You see, as a kid I was a delightfully happy (yet shy) bundle of energy. But the older I got, the more self-doubt took control of the thoughts in my head and encouraged me to hide from the world. As a result, I stifled my curiosity, my voice, and even on many occasions, my smile.
It wasn’t until I observed several incredible examples of joy in those around me as a teen that I started learning how to reconnect to this important part of living a healthy, emotionally rich life.
We learn by the example and stories of others.
That's one reason why I'm thrilled to be able to share my own story once again as a contestant in the Toastmasters District 68 International Speech Competition April 29 in Baton Rouge!
This contest represents all of Louisiana (and Beaumont), and the winner continues on to the next round of the competition (which culminates in 1 international winner). The District contest is open to the public, so if you're curious to hear these inspiring speakers compete April 29, let me know and I'll get you the details!
My husband and I have been back in Louisiana for 8 months now, and while most things have gone even better than I’d expected, one thing I’ve been struggling with a lot is allergies.
They started a few years ago in Texas (I had no idea you could develop significant allergies as an adult!), so I found an allergist who helped me get my symptoms under control.
Since December, however, they seem to have gotten worse.
After visiting a doctor here and switching things up a bit, I’m feeling better but not yet 100%.
This can be very frustrating—especially when it affects my singing—and it sometimes gets me down.
Until I remember this phrase:
“Sh** happens, but suffering is optional.” (or "Pain is inevitable, but suffering is optional.")
I choose JOY while I keep looking for solutions.
I invite you to take a look at your own recent frustrations.
What emotion(s) did you experience when dealing with them?
For the times when you felt extensive misery/suffering, could there be an opportunity next time to experience the inevitable pain and choose joy instead?
Never in a million years did I imagine I would one day say the following statement:
"Performed at a fancy fundraiser gala with a group of ukulele players (wearing creatively styled trash bags) and environmental nonprofit leaders (wearing bright yellow ponchos) in a "celebrity karaoke" performance to raise money for a Louisiana opera nonprofit."

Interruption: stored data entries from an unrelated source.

(* ===== verification/GoString.v ===== *)
(** Go strings as [String.string] (a sequence of bytes): slicing, the rune
    decoding and encoding of unicode/utf8, and the helpers of the strings
    package that the modelled code uses. *)

From S2P Require Import Prelude.

(** * Bytes and runes *)

(** The value of a byte literal, also the rune of an ASCII character. *)
Definition rune (c : ascii) : Z := Z.of_N (N_of_ascii c).
Arguments rune _%_char_scope.

(** [byte(z)]: the conversion keeps the low eight bits. *)
Definition byte_of (z : Z) : ascii := ascii_of_N (Z.to_N (z `mod` 256)).

Definition RuneError : Z := 0xFFFD.
Definition MaxRune : Z := 0x10FFFF.
Definition RuneSelf : Z := 0x80.

(** * Slicing *)

(** [s[n:]] *)
Fixpoint str_drop (n : nat) (s : string) : string :=
  match n, s with
  | O, _ => s
  | S n', String _ s' => str_drop n' s'
  | S _, EmptyString => EmptyString
  end.

(** [s[:n]] *)
Fixpoint str_take (n : nat) (s : string) : string :=
  match n, s with
  | O, _ => EmptyString
  | S n', String c s' => String c (str_take n' s')
  | S _, EmptyString => EmptyString
  end.

(** [s[i:j]] *)
Definition str_slice (i j : nat) (s : string) : string :=
  str_take (j - i) (str_drop i s).

(** * unicode/utf8 *)

Definition is_cont (b : Z) : bool := (0x80 <=? b) && (b <=? 0xBF).

(** The [first] and [acceptRanges] tables: size of the sequence a lead byte
    opens and the range of the second byte. *)
Definition utf8_lead (b0 : Z) : option (nat * Z * Z) :=
  if (0xC2 <=? b0) && (b0 <=? 0xDF) then Some (2%nat, 0x80, 0xBF)
  else if b0 =? 0xE0 then Some (3%nat, 0xA0, 0xBF)
  else if b0 =? 0xED then Some (3%nat, 0x80, 0x9F)
  else if (0xE1 <=? b0) && (b0 <=? 0xEF) then Some (3%nat, 0x80, 0xBF)
  else if b0 =? 0xF0 then Some (4%nat, 0x90, 0xBF)
  else if (0xF1 <=? b0) && (b0 <=? 0xF3) then Some (4%nat, 0x80, 0xBF)
  else if b0 =? 0xF4 then Some (4%nat, 0x80, 0x8F)
  else None.

Definition in_range (b lo hi : Z) : bool := (lo <=? b) && (b <=? hi).

(** [utf8.DecodeRuneInString]: the first rune and its width in bytes;
    [(RuneError, 0)] on the empty string, [(RuneError, 1)] on an invalid
    encoding. *)
Definition DecodeRuneInString (s : string) : Z * nat :=
  match s with
  | EmptyString => (RuneError, 0%nat)
  | String c0 s1 =>
    let b0 := rune c0 in
    if b0 <? RuneSelf then (b0, 1%nat)
    else match utf8_lead b0, s1 with
    | Some (2%nat, lo, hi), String c1 _ =>
      if in_range (rune c1) lo hi
      then ((b0 - 0xC0) * 64 + (rune c1 - 0x80), 2%nat)
      else (RuneError, 1%nat)
    | Some (3%nat, lo, hi), String c1 (String c2 _) =>
      if in_range (rune c1) lo hi && is_cont (rune c2)
      then ((b0 - 0xE0) * 4096 + (rune c1 - 0x80) * 64 + (rune c2 - 0x80), 3%nat)
      else (RuneError, 1%nat)
    | Some (4%nat, lo, hi), String c1 (String c2 (String c3 _)) =>
      if in_range (rune c1) lo hi && is_cont (rune c2) && is_cont (rune c3)
      then ((b0 - 0xF0) * 262144 + (rune c1 - 0x80) * 4096
            + (rune c2 - 0x80) * 64 + (rune c3 - 0x80), 4%nat)
      else (RuneError, 1%nat)
    | _, _ => (RuneError, 1%nat)
    end
  end.

Definition str_of_bytes (bs : list Z) : string :=
  foldr (fun b s => String (byte_of b) s) EmptyString bs.

(** [utf8.EncodeRune]: surrogates and values out of range are encoded as
    [RuneError]. *)
Definition EncodeRune (r : Z) : string :=
  let enc3 r := str_of_bytes [0xE0 + r / 4096; 0x80 + (r / 64) `mod` 64; 0x80 + r `mod` 64] in
  if (0 <=? r) && (r <=? 0x7F) then str_of_bytes [r]
  else if (0 <=? r) && (r <=? 0x7FF) then str_of_bytes [0xC0 + r / 64; 0x80 + r `mod` 64]
  else if (r <? 0) || (MaxRune <? r) || ((0xD800 <=? r) && (r <=? 0xDFFF)) then enc3 RuneError
  else if r <=? 0xFFFF then enc3 r
  else str_of_bytes [0xF0 + r / 262144; 0x80 + (r / 4096) `mod` 64;
                     0x80 + (r / 64) `mod` 64; 0x80 + r `mod` 64].

(** * Helpers of the strings package *)

(** [strings.ContainsRune] for a set of ASCII characters; [-1] (the lexer's
    [eof]) and [RuneError] are in no such set. *)
Fixpoint ContainsRune (s : string) (r : Z) : bool :=
  match s with
  | EmptyString => false
  | String c s' => (rune c =? r) || ContainsRune s' r
  end.

(** Membership of a byte. *)
Fixpoint contains_byte (s : string) (b : Z) : bool :=
  match s with
  | EmptyString => false
  | String c s' => (rune c =? b) || contains_byte s' b
  end.

Fixpoint str_forall (p : Z -> bool) (s : string) : bool :=
  match s with
  | EmptyString => true
  | String c s' => p (rune c) && str_forall p s'
  end.

(** [strings.Count(s, "\n")]-style counting of one byte. *)
Fixpoint count_byte (s : string) (b : Z) : nat :=
  match s with
  | EmptyString => 0
  | String c s' => (if (rune c =? b)%Z then 1 else 0) + count_byte s' b
  end%nat.

(** [strings.LastIndex] of a one-byte string; [-1] when absent. *)
Fixpoint last_index (s : string) (b : Z) : Z :=
  match s with
  | EmptyString => -1
  | String c s' =>
    let k := last_index s' b in
    if 0 <=? k then k + 1 else if rune c =? b then 0 else -1
  end.

(** [strings.ToLower] of an ASCII string. *)
Definition lower_byte (c : ascii) : ascii :=
  if (rune "A" <=? rune c) && (rune c <=? rune "Z") then byte_of (rune c + 32) else c.
Fixpoint ToLower (s : string) : string :=
  match s with
  | EmptyString => EmptyString
  | String c s' => String (lower_byte c) (ToLower s')
  end.

(** [strings.Join] *)
Fixpoint str_join (sep : string) (l : list string) : string :=
  match l with
  | [] => ""
  | [x] => x
  | x :: l' => x +:+ sep +:+ str_join sep l'
  end.

(** [utf8.ValidString]; each iteration consumes a byte. *)
Fixpoint valid_loop (fuel : nat) (s : string) : bool :=
  match s, fuel with
  | EmptyString, _ => true
  | _, O => false
  | _, S fuel =>
    let (r, w) := DecodeRuneInString s in
    negb ((r =? RuneError) && (w =? 1)%nat) && valid_loop fuel (str_drop w s)
  end.
Definition ValidString (s : string) : bool := valid_loop (String.length s) s.

(** * Lemmas on bytes *)

Lemma rune_range c : 0 <= rune c <= 255.
Proof. by destruct c as [[] [] [] [] [] [] [] []]; compute. Qed.

Lemma byte_of_rune c : byte_of (rune c) = c.
Proof. by destruct c as [[] [] [] [] [] [] [] []]. Qed.

Lemma rune_byte_of z : 0 <= z <= 255 -> rune (byte_of z) = z.
Proof.
  intros Hz. unfold rune, byte_of. rewrite Z.mod_small by lia.
  rewrite N_ascii_embedding by lia. lia.
Qed.

Lemma rune_inj c d : rune c = rune d -> c = d.
Proof. intros H. by rewrite <- (byte_of_rune c), H, byte_of_rune. Qed.

Lemma byte_of_mod z : byte_of (z `mod` 256) = byte_of z.
Proof. unfold byte_of. by rewrite Z.mod_mod by lia. Qed.

(** * Lemmas on strings *)

Lemma str_app_nil_l s : "" +:+ s = s.
Proof. done. Qed.

Lemma str_app_nil_r s : s +:+ "" = s.
Proof. induction s as [|c s IH]; [done|]. change (String c (s +:+ "") = String c s). by rewrite IH. Qed.

Lemma str_app_cons c s t : String c s +:+ t = String c (s +:+ t).
Proof. done. Qed.

Lemma str_app_assoc s t u : (s +:+ t) +:+ u = s +:+ (t +:+ u).
Proof. induction s as [|c s IH]; [done|]. rewrite !str_app_cons. by rewrite IH. Qed.

Lemma str_length_app s t : String.length (s +:+ t) = (String.length s + String.length t)%nat.
Proof. induction s as [|c s IH]; [done|]. rewrite str_app_cons. simpl. by rewrite IH. Qed.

And yet, every single word in that sentence is TRUE :P
When the Louisiana Stormwater Coalition approached the St. Alban's Ukulele Orchestra about the idea of accompanying them for a "celebrity karaoke performance," no one immediately jumped on the idea but me. I wasn't even quite sure what we were stepping into, but I I like adventure (and bringing others along)! Thankfully, a handful of other players also stepped up eventually. In the end, the performance turned out to be so much fun! The audience loved our "full-out" costumes, and it was all for a worthwhile cause (in addition to putting on performances in the community, Opera Louisiana brings musical programs into schools to involve kids at a young age).
A couple of the biggest surprises of the night:
None of this would have happened without a lot of "letting go" by various groups: Opera Louisiana for welcoming a celebrity karaoke competition specifically for non-vocalists; by the local "celebrities" who are not vocalists or performers; by our uke group for being willing to try something different and get creative with garbage bags. The list goes on and on.
If you're reading this and realize you want some of this brand of fun for yourself, start finding little ways you can let go too! You never know what could happen...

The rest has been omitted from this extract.